Dr. Kelly Ryan explores social violence and civil rights in new book on Early America

26th August 2019

By Steven Krolak

(NEW ALBANY, Ind.)–Everyday Crimes: Social Violence and Civil Rights in Early America (NYU Press) is the second book by Dr. Kelly Ryan, professor of history and dean of the School of Social Sciences at IU Southeast.

Drawing on sources from New York and Massachusetts from 1750 to 1820, Ryan explores the many ways in which men in positions of power used violence to enforce their dominance.

But she also uncovers instances of push-back by individuals with few or no legal rights, including wives and slaves.

That push-back, in the form of complaints to local magistrates over violent treatment in largely domestic settings, became a corpus of precedent that eventually grew into more broadly enforceable guarantees of civil rights, and ultimately into many of the debates that persist in political discourse to this day.

Using legal records and newspapers, and reading between and sometimes against the lines, Ryan uncovered both haunting personal stories and broader patterns of social behavior.

“This is a study of how violence was used to keep people in place, and how the legal system supported that. But more importantly it’s a story of how people fought back and tried to create safe spaces,” Ryan said. “In doing so, they expanded our conception and understanding of what human and civil rights should be.”
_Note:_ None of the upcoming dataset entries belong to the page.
(* ===== verification/HashIface.v ===== *)
(** * HashIface: what a hash promises its users

    The hashes of src/src/libc/hash are used through the table of operations of
    hash.c.  [HashOps] is that table as far as the modelled clients call it, and
    [HashLaws] is the contract: every operation behaves as the operation of the
    same name on a finite map.  Clients are proved against the contract, the
    implementations (U32Hash.v, MemHash.v) discharge it. *)

From S2P Require Import Prelude.
From stdpp Require Import base numbers list gmap.
From Stdlib Require Import ZArith Lia.

(** [None] is a failed assert or a loop that does not end.  [hash_insert] says
    whether the key was new; [hash_poke] is an assignment through the [vptr] a
    lookup of the key has left, which must fit the old value ([hash_fits]). *)
Class HashOps (K V H : Type) := {
  hash_fetch : H → K → option (option V);
  hash_insert : H → K → V → option (H * bool);
  hash_store : H → K → V → option H;
  hash_poke : H → K → V → option H;
  hash_items : H → option (list (K * V));
  hash_count : H → Z
}.

Class HashLaws (K V H : Type) `{Countable K} `{HashOps K V H} := {
  hash_inv : H → Prop;
  hash_abs : H → gmap K V;
  hash_okkey : K → Prop;
  hash_max : Z;
  hash_fits : V → V → Prop;
  fetch_law : ∀ h k, hash_inv h → hash_okkey k → hash_fetch h k = Some (hash_abs h !! k);
  insert_law : ∀ h k v, hash_inv h → hash_okkey k → (Z.of_nat (size (hash_abs h)) < hash_max)%Z →
    ∃ h', hash_insert h k v = Some (h', bool_decide (hash_abs h !! k = None)) ∧ hash_inv h' ∧
      hash_abs h' = match hash_abs h !! k with Some _ => hash_abs h | None => <[k:=v]> (hash_abs h) end;
  store_law : ∀ h k v, hash_inv h → hash_okkey k → (Z.of_nat (size (hash_abs h)) < hash_max)%Z →
    ∃ h', hash_store h k v = Some h' ∧ hash_inv h' ∧ hash_abs h' = <[k:=v]> (hash_abs h);
  poke_law : ∀ h k v w, hash_inv h → hash_okkey k → hash_abs h !! k = Some w → hash_fits w v →
    ∃ h', hash_poke h k v = Some h' ∧ hash_inv h' ∧ hash_abs h' = <[k:=v]> (hash_abs h);
  items_law : ∀ h, hash_inv h → ∃ l, hash_items h = Some l ∧ l ≡ₚ map_to_list (hash_abs h);
  count_law : ∀ h, hash_inv h → hash_count h = Z.of_nat (size (hash_abs h));
  okkey_law : ∀ h k, hash_inv h → is_Some (hash_abs h !! k) → hash_okkey k
}.

(** ** Whole histories

    A program that uses a hash sees what it would see of a finite map. *)

Local Open Scope Z_scope.

Local Open Scope bk_scope.

Inductive hop (K V : Type) := HFetch (k : K) | HInsert (k : K) (v : V) | HStore (k : K) (v : V).

Arguments HFetch {K V} k.
Arguments HInsert {K V} k v.
Arguments HStore {K V} k v.

Definition hop_key {K V} (o : hop K V) : K :=
  match o with HFetch k | HInsert k _ | HStore k _ => k end.

(** What the caller sees: the value fetched, or whether an insert was new. *)
Inductive hres (V : Type) := RVal (v : option V) | RNew (b : bool) | RDone.

Arguments RVal {V} v.
Arguments RNew {V} b.
Arguments RDone {V}.

Section Histories.
Context {K V H : Type} `{Countable K} {ops : HashOps K V H}.

Definition hash_step (h : H) (o : hop K V) : option (H * hres V) :=
  match o with
  | HFetch k => let? r := hash_fetch h k in Some (h, RVal r)
  | HInsert k v => let? (h, b) := hash_insert h k v in Some (h, RNew b)
  | HStore k v => let? h := hash_store h k v in Some (h, RDone)
  end.

Fixpoint hash_run (h : H) (os : list (hop K V)) : option (H * list (hres V)) :=
  match os with
  | [] => Some (h, [])
  | o :: os =>
      let? (h, r) := hash_step h o in
      let? (h, rs) := hash_run h os in
      Some (h, r :: rs)
  end.

Definition map_step (m : gmap K V) (o : hop K V) : gmap K V * hres V :=
  match o with
  | HFetch k => (m, RVal (m !! k))
  | HInsert k v => match m !! k with Some _ => (m, RNew false) | None => (<[k:=v]> m, RNew true) end
  | HStore k v => (<[k:=v]> m, RDone)
  end.

Fixpoint map_run (m : gmap K V) (os : list (hop K V)) : gmap K V * list (hres V) :=
  match os with
  | [] => (m, [])
  | o :: os => let '(m, r) := map_step m o in let '(m, rs) := map_run m os in (m, r :: rs)
  end.

Context {laws : HashLaws K V H}.

Lemma size_insert_le (m : gmap K V) k v : (size (<[k:=v]> m) <= S (size m))%nat.
Proof.
  destruct (m !! k) as [w|] eqn:E.
  - rewrite map_size_insert_Some by by rewrite E. lia.
  - rewrite map_size_insert_None by done. lia.
Qed.

Lemma map_step_size m o : (size (map_step m o).1 <= S (size m))%nat.
Proof.
  destruct o as [k|k v|k v]; cbn [map_step]; [simpl; lia| |apply size_insert_le].
  destruct (m !! k); cbn [fst]; [lia|apply size_insert_le].
Qed.

Lemma hash_step_ok h o :
  hash_inv h → hash_okkey (hop_key o) → Z.of_nat (size (hash_abs h)) < hash_max →
  ∃ h', hash_step h o = Some (h', (map_step (hash_abs h) o).2) ∧ hash_inv h' ∧
    hash_abs h' = (map_step (hash_abs h) o).1.
Proof.
  intros Hi Hk Hm. destruct o as [k|k v|k v]; cbn [hash_step map_step hop_key] in *.
  - rewrite fetch_law by done. by exists h.
  - destruct (insert_law h k v Hi Hk Hm) as (h' & -> & Hi' & Ha'). exists h'.
    destruct (hash_abs h !! k); by split_and!.
  - destruct (store_law h k v Hi Hk Hm) as (h' & -> & Hi' & Ha'). by exists h'.
Qed.

Lemma hash_run_ok os : ∀ h,
  hash_inv h → Forall hash_okkey (map hop_key os) →
  Z.of_nat (size (hash_abs h) + length os) <= hash_max →
  ∃ h', hash_run h os = Some (h', (map_run (hash_abs h) os).2) ∧ hash_inv h' ∧
    hash_abs h' = (map_run (hash_abs h) os).1.
Proof.
  induction os as [|o os IH]; intros h Hi Hk Hm; cbn [hash_run map_run map length] in *; [by exists h|].
  apply Forall_cons in Hk as [Hk1 Hk]. destruct (hash_step_ok h o Hi Hk1 ltac:(lia)) as (h1 & -> & Hi1 & Ha1).
  pose proof (map_step_size (hash_abs h) o) as Hsz.
  destruct (map_step (hash_abs h) o) as [m1 r1]. cbn [fst snd] in *. subst m1.
  destruct (IH h1 Hi1 Hk ltac:(lia)) as (h2 & -> & Hi2 & Ha2). exists h2.
  by destruct (map_run (hash_abs h1) os) as [m2 rs].
Qed.

End Histories.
Ryan’s book is an example of intersectional history, an approach that seeks to uncover interconnections between the many ways that inequalities have been and continue to be created. In this case, the narrower subject of violence becomes a lens through which larger power structures, and the ways in which they were resisted, can be examined.

Ryan hopes the book will help readers understand not only the past, but also the present, as the subject matter is enormously relevant in the age of the Black Lives Matter and #MeToo movements.

“I think this book speaks to modern issues, because it’s important to understand how we got here,” Ryan said. “I don’t think you can fully comprehend modern movements without understanding the people who have been through the struggle, have fought tooth and nail for progress, and have to continue fighting to be heard on equal measure with those who abuse them.”